Figure 5.

Impact of MPE on NF-κB p65 nuclear staining and IL-1β expression. A, immunohistochemistry staining of p65 in the nucleus of pancreas of db/db mice (magnification: ×100 and ×400; both the short and long black scale bars in the top panel in the bottom right corner represent 50 μm, respectively). Red arrow, positive signal in the islet. B, relative quantification of p65-stained positive signal in the pancreas of db/db mice. C, real-time PCR analysis of relative il1b mRNA expression levels in MIN6 cells with treatment of MPE or control in high-glucose (25 mmol/liter) or low-glucose (5.5 mmol/liter) medium (LG control).

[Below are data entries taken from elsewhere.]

(* ===== verification/ExchangeFrame.v ===== *)
(** * ExchangeFrame: relations that every operation of an exchange manager keeps

    [Framed R]: the preorder [R] is kept by the few kinds of change that the operations of
    Exchange.v are made of; [Sending R]: it is kept by what sends a message and by the
    timer.  Then it is kept by every operation that closes nothing.  [Closing R] adds what
    closing an exchange does. *)

From stdpp Require Import gmap.
From S2P Require Import Prelude Encoding MessageHeader BdxMessages Pool Runs Exchange ExchangeMgr ExchangeRules.

(** A change of something else than the pools, the log, the clock and its timer. *)
Definition still (w w' : World) : Prop :=
  mContextPool w' = mContextPool w /\ mRetransTable w' = mRetransTable w /\ mLog w' = mLog w /\
  mTimer w' = mTimer w /\ mNow w' = mNow w.

Definition is_sent (ev : Event) : bool := match ev with Sent _ _ _ => true | _ => false end.
Definition ack_state (f : Flags) : bool :=
  match f with kFlagAckPending | kFlagAckMessageCounterIsValid => true | _ => false end.

Class Framed (R : World -> World -> Prop) : Prop := {
  fr_pre :: PreOrder R;
  fr_still : forall w w', still w w' -> R w w';
  fr_emit : forall ev w, is_sent ev = false -> R w (set_mLog (mLog w ++ [ev]) w);
  fr_flag : forall p f b w e, f <> kFlagClosed /\ f <> kFlagInitiator -> ack_state f = false -> live w p = Some e ->
    R w (put_exchange p (SetFlag f b e) w);
  fr_refs : forall p v w e, live w p = Some e -> R w (put_exchange p (set_mRefCount v e) w);
  fr_timeout : forall p v w e, live w p = Some e -> R w (put_exchange p (set_mResponseTimeout v e) w);
  fr_free : forall p w e, live w p = Some e -> R w (set_mContextPool (<[p := None]> (mContextPool w)) w);
  fr_free_entry : forall i w en, entry_at w i = Some en -> R w (set_mRetransTable (<[i := None]> (mRetransTable w)) w) }.

Class Sending `{MessagingPlatform} (R : World -> World -> Prop) : Prop := {
  fr_StartTimer : keeps R StartTimer;
  fr_SendMessage_with : forall handled p protocol type payload flags, keeps R handled ->
    keeps R (SendMessage_with handled p protocol type payload flags) }.

Class Closing (R : World -> World -> Prop) : Prop := {
  fr_close : forall p w e, live w p = Some e -> R w (put_exchange p (SetFlag kFlagClosed true e) w);
  fr_delegate : forall p v w e, live w p = Some e -> R w (put_exchange p (set_mDelegate v e) w);
  fr_session : forall p w e, live w p = Some e -> R w (put_exchange p (set_mSession None e) w) }.

(** The relation that carries a property [J] along. *)
Definition upholds (J : World -> Prop) (w w' : World) : Prop := J w -> J w'.
#[export] Instance upholds_preorder J : PreOrder (upholds J).
Proof. split; [by intros w H|intros w1 w2 w3 A B H; by apply B, A]. Qed.

Section Frame.
Context `{MP : MessagingPlatform} `{AP : Application} (R : World -> World -> Prop) {FR : Framed R}.

Lemma frame_edit p f : (forall w e, live w p = Some e -> R w (put_exchange p (f e) w)) -> keeps R (edit p f).
Proof. apply keeps_edit. Qed.

Lemma frame_modify f : (forall w, still w (f w)) -> keeps R (modify f).
Proof. intros H; apply keeps_modify; intros w; by apply fr_still. Qed.

Lemma frame_tick : keeps R tick.
Proof. intros w r w' [= <- <-]; by apply fr_still. Qed.

Lemma frame_emit ev : is_sent ev = false -> keeps R (emit ev).
Proof. intros H; apply keeps_modify; intros w; by apply fr_emit. Qed.

Local Hint Extern 1 (keeps R (edit _ _)) =>
  apply frame_edit; intros; first [by apply fr_flag|by apply fr_refs|by apply fr_timeout] : keeps.
Local Hint Extern 1 (keeps R (modify _)) => apply frame_modify; intros ?; by split_and! : keeps.
Local Hint Extern 1 (keeps R (emit _)) => by apply frame_emit : keeps.
Local Hint Resolve frame_tick : keeps.

(** The operations of the manager that close nothing. *)
Tactic Notation "frame" reference(d) := unfold d; keep; try done.

Lemma frame_Retain p : keeps R (Retain p). Proof. frame Retain. Qed.
Local Hint Resolve frame_Retain : keeps.

Lemma frame_ReleaseContext p : keeps R (ReleaseContext p).
Proof.
  frame ReleaseContext; intros w r w'; unfold Deallocate.
  destruct (At (mContextPool w) p) as [e|] eqn:Ep; [|done]; intros [= <- <-]; by apply (fr_free p w e).
Qed.
Local Hint Resolve frame_ReleaseContext : keeps.

Lemma frame_Release p : keeps R (Release p). Proof. frame Release. Qed.
Local Hint Resolve frame_Release : keeps.
Lemma frame_with_ref {A} p (body : W A) : keeps R body -> keeps R (with_ref p body).
Proof. intros H; frame with_ref. Qed.
Local Hint Resolve frame_with_ref : keeps.

Lemma frame_ReleaseEntry i : keeps R (ReleaseEntry i).
Proof.
  frame ReleaseEntry; intros w r w'; unfold Deallocate.
  destruct (At (mRetransTable w) i) as [en|] eqn:Ei; [|done]; intros [= <- <-]; by apply (fr_free_entry i w en).
Qed.
Local Hint Resolve frame_ReleaseEntry : keeps.
Lemma frame_mark s : keeps R (mark_if_case s). Proof. unfold mark_if_case, MarkAsDefunct; keep. Qed.
Lemma frame_expect p b : keeps R (SetResponseExpected p b). Proof. frame SetResponseExpected. Qed.
Lemma frame_session_handle p : keeps R (GetSessionHandle p). Proof. frame GetSessionHandle. Qed.
Lemma frame_group p : keeps R (IsGroupExchangeContext p). Proof. frame IsGroupExchangeContext. Qed.
Local Hint Resolve frame_mark frame_expect frame_session_handle frame_group : keeps.

Lemma frame_StartResponseTimer p : keeps R (StartResponseTimer p). Proof. frame StartResponseTimer. Qed.
Local Hint Resolve frame_StartResponseTimer : keeps.
Lemma frame_expect_response p : keeps R (expect_response p). Proof. frame expect_response. Qed.
Lemma frame_cancel p : keeps R (CancelResponseTimer p). Proof. frame CancelResponseTimer. Qed.
Local Hint Resolve frame_expect_response frame_cancel : keeps.

(** It is enough that the dispatch of a message, for any session, keeps [R]. *)
Lemma sending_dispatch : keeps R StartTimer ->
  (forall p s rel pr t b, keeps R (Dispatch_SendMessage p s rel pr t b)) -> Sending R.
Proof.
  intros HT HD; split; [done|]; intros; unfold SendMessage_with; keep; apply frame_with_ref; keep.
Qed.

Context {SN : Sending R}.
Local Hint Resolve fr_StartTimer fr_SendMessage_with : keeps.

Lemma frame_ClearEntry i : keeps R (ClearRetransEntry i). Proof. frame ClearRetransEntry. Qed.
Local Hint Resolve frame_ClearEntry : keeps.
Lemma frame_ClearRetransTable p : keeps R (ClearRetransTable p).
Proof. unfold ClearRetransTable; keep; induction (active_indices _); cbn [clear_first]; keep. Qed.
Lemma frame_CheckAndRem p c : keeps R (CheckAndRemRetransTable p c).
Proof. unfold CheckAndRemRetransTable; keep; induction (active_indices _); cbn [remove_acknowledged]; keep. Qed.
Local Hint Resolve frame_ClearRetransTable frame_CheckAndRem : keeps.

Lemma frame_standalone p : keeps R (SendStandaloneAckMessage p).
Proof. unfold SendStandaloneAckMessage; keep; apply fr_SendMessage_with; keep. Qed.
Local Hint Resolve frame_standalone : keeps.
Lemma frame_flush p : keeps R (FlushAcks p). Proof. frame FlushAcks. Qed.
Lemma frame_rcvd p c : keeps R (HandleRcvdAck p c). Proof. frame HandleRcvdAck. Qed.
Local Hint Resolve frame_flush frame_rcvd : keeps.

Lemma frame_abandon i s : keeps R (abandon i s).
Proof. unfold abandon, NotifySessionHang; keep; apply frame_with_ref; keep. Qed.
Lemma frame_Timeout : (forall t i, keeps R (retransmit_due t i)) -> keeps R Timeout.
Proof. intros H; unfold Timeout, ExecuteActions, send_due_ack; keep. Qed.

(** ... and those that do. *)
Context {CL : Closing R}.

Local Hint Extern 1 (keeps R (edit _ _)) =>
  apply frame_edit; intros; first [by apply fr_close|by apply fr_delegate|by apply fr_session] : keeps.

Lemma frame_DoClose p c : keeps R (DoClose p c). Proof. frame DoClose. Qed.
Local Hint Resolve frame_DoClose : keeps.
Lemma frame_Close_or_Abort p c : keeps R (Close_or_Abort p c). Proof. frame Close_or_Abort. Qed.
Local Hint Resolve frame_Close_or_Abort : keeps.
Lemma frame_Close p : keeps R (Close p). Proof. frame Close. Qed.
Lemma frame_Abort p : keeps R (Abort p). Proof. frame Abort. Qed.
Local Hint Resolve frame_Close frame_Abort : keeps.
Lemma frame_MessageHandled p : keeps R (MessageHandled p). Proof. frame MessageHandled. Qed.
Local Hint Resolve frame_MessageHandled : keeps.
Lemma frame_SendMessage p pr t b f : keeps R (SendMessage p pr t b f).
Proof. apply fr_SendMessage_with, frame_MessageHandled. Qed.
Local Hint Resolve frame_SendMessage : keeps.

Lemma frame_run_app p program : keeps R (run_app p program).
Proof. induction program; cbn [run_app]; keep. Qed.
Local Hint Resolve frame_run_app : keeps.

Lemma frame_deliver p h b : keeps R (deliver p h b). Proof. unfold deliver, DefaultOnMessageReceived; keep. Qed.
Local Hint Resolve frame_deliver : keeps.
Lemma frame_HandleMessage p c h d b :
  (NeedsAck h = true -> keeps R (HandleNeedsAck p c d)) -> keeps R (HandleMessage p c h d b).
Proof.
  intros H; unfold HandleMessage, HandleMessage_body, session_allows_mrp, handle_acks; apply frame_with_ref.
  set (m := when (NeedsAck h) _); assert (keeps R m) as Hm; [|clearbody m; keep].
  unfold m; destruct (NeedsAck h); cbn [when]; keep; by apply H.
Qed.

Lemma frame_Notify p b : keeps R (NotifyResponseTimeout p b).
Proof. unfold NotifyResponseTimeout, NotifySessionHang; keep; apply frame_with_ref; keep. Qed.
Local Hint Resolve frame_Notify : keeps.
Lemma frame_HandleResponseTimeout p : keeps R (HandleResponseTimeout p). Proof. frame HandleResponseTimeout. Qed.
Lemma frame_SessionReleased p : keeps R (SessionReleased p).
Proof. unfold SessionReleased, OnSessionReleased; keep; apply frame_with_ref; keep. Qed.

End Frame.

Class Creating `{Application} (R : World -> World -> Prop) : Prop := {
  fr_create : forall exchangeId s se init d eph w p pool,
    CreateObject (mContextPool w) (new_exchange exchangeId s se init d eph) = Some (p, pool) ->
    R w (set_mContextPool pool w) }.

#[export] Hint Extern 1 (keeps _ (edit _ _)) =>
  apply frame_edit; intros; first [by apply fr_flag|by apply fr_refs|by apply fr_timeout
    |by apply fr_close|by apply fr_delegate|by apply fr_session] : keeps.
#[export] Hint Extern 1 (keeps _ (modify _)) => apply frame_modify; [typeclasses eauto|intros ?; by split_and!] : keeps.
#[export] Hint Extern 1 (keeps _ (emit _)) => apply frame_emit; [typeclasses eauto|done] : keeps.
#[export] Hint Resolve frame_tick frame_Retain frame_Release frame_ReleaseEntry frame_ClearEntry frame_mark frame_expect
  frame_session_handle frame_group frame_ClearRetransTable frame_CheckAndRem frame_StartResponseTimer
  frame_expect_response frame_cancel frame_standalone frame_flush frame_rcvd frame_abandon frame_Close_or_Abort
  frame_MessageHandled frame_run_app frame_deliver frame_Notify fr_StartTimer : keeps.

(** ** The manager *)

Section Manager.
Context `{MP : MessagingPlatform} `{AP : Application} (R : World -> World -> Prop).
Context {FR : Framed R} {SN : Sending R} {CL : Closing R}.

Lemma frame_CloseAll d : keeps R (CloseAllContextsForDelegate d).
Proof. unfold CloseAllContextsForDelegate, close_for_delegate; keep; by apply frame_Close. Qed.

(** Every step that makes no exchange, but for the wake-up and the passing of time. *)
Lemma frame_exec_old l :
  match l with Receive _ _ _ _ _ | CallNewContext _ _ _ | Elapse _ | WakeUp => False | _ => True end -> keeps R (exec l).
Proof.
  destruct l; try done; intros _; cbn [exec]; unfold done_after;
    try (apply frame_modify; [typeclasses eauto|intros ?; by split_and!]).
  - by apply frame_HandleResponseTimeout.
  - keep; by apply frame_SendMessage.
  - keep.
  - keep.
  - keep.
  - by apply frame_Close.
  - by apply frame_Abort.
  - apply frame_CloseAll.
  - by apply frame_SessionReleased.
Qed.

Context {CR : Creating R}.

Lemma frame_CreateExchange id s init d eph : keeps R (CreateExchange id s init d eph).
Proof.
  unfold CreateExchange; apply keep_bind; [typeclasses eauto|keep|intros se].
  intros w r w'; unfold bind, get, modify, ret.
  destruct (CreateObject _ _) as [[p pool]|] eqn:E; intros [= <- <-]; [by eapply fr_create|reflexivity].
Qed.
Local Hint Resolve frame_CreateExchange : keeps.

Lemma frame_NewContext s d init : keeps R (NewContext s d init).
Proof. unfold NewContext; keep. Qed.

Lemma frame_find s pk h l : keeps R (find_exchange s pk h l).
Proof. unfold MatchExchange; induction l; cbn [find_exchange]; unfold MatchExchange; keep. Qed.
Local Hint Resolve frame_find : keeps.

Lemma frame_OnMessageReceived pk h s dup payload :
  (forall p d, NeedsAck h = true -> keeps R (HandleNeedsAck p (mMessageCounter pk) d)) ->
  keeps R (OnMessageReceived pk h s dup payload).
Proof.
  intros Hn; assert (HM : forall p d b, keeps R (HandleMessage p (mMessageCounter pk) h d b)).
  { intros p d b; apply frame_HandleMessage; try typeclasses eauto; auto. }
  unfold OnMessageReceived, start_exchange, SendStandaloneAckIfNeeded; keep; by apply frame_Close.
Qed.

(** Every step, but for the wake-up and the passing of time. *)
Lemma frame_exec l :
  match l with
  | Receive pk h _ _ _ => forall p d, NeedsAck h = true -> keeps R (HandleNeedsAck p (mMessageCounter pk) d)
  | _ => True
  end ->
  (forall ms, 0 <= ms -> keeps R (exec (Elapse ms))) -> keeps R (exec WakeUp) ->
  match l with Elapse ms => 0 <= ms | _ => True end -> keeps R (exec l).
Proof.
  intros Hn He Hw Hl; destruct l; try exact Hw; try (by apply He); try (by apply frame_exec_old).
  - cbn [exec]; apply frame_OnMessageReceived; try typeclasses eauto; exact Hn.
  - cbn [exec]; unfold done_after; keep; apply frame_NewContext.
Qed.

End Manager.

D, IL-1β protein levels in supernatant after treatment of MIN6 cells with IL-1β or IL-1β + TNFα + IFNγ. E, real-time PCR analysis of relative il1b mRNA expression levels in primary islets from HFD-induced obese mice with treatment of MPE or HG control. F, IL-1β protein levels in supernatant after treatment of primary islets of HFD-induced obese mice with IL-1β or IL-1β +TNFα + IFNγ. G, GSIS was performed to evaluate the primary islet function from C57 mice with normal chow feeding after treatment with IL-1β or IL-1β +TNFα + IFNγ in LG control and MPE groups. H, real-time PCR analysis of relative il1b mRNA expression levels were measured after treatment with IL-1β or IL-1β + TNFα + IFNγ in primary islets of C57 mice in LG control and MPE groups. Data are presented as mean ± S.E. (error bars) with individual data points in histograms. *, p < 0.05; **, p < 0.01.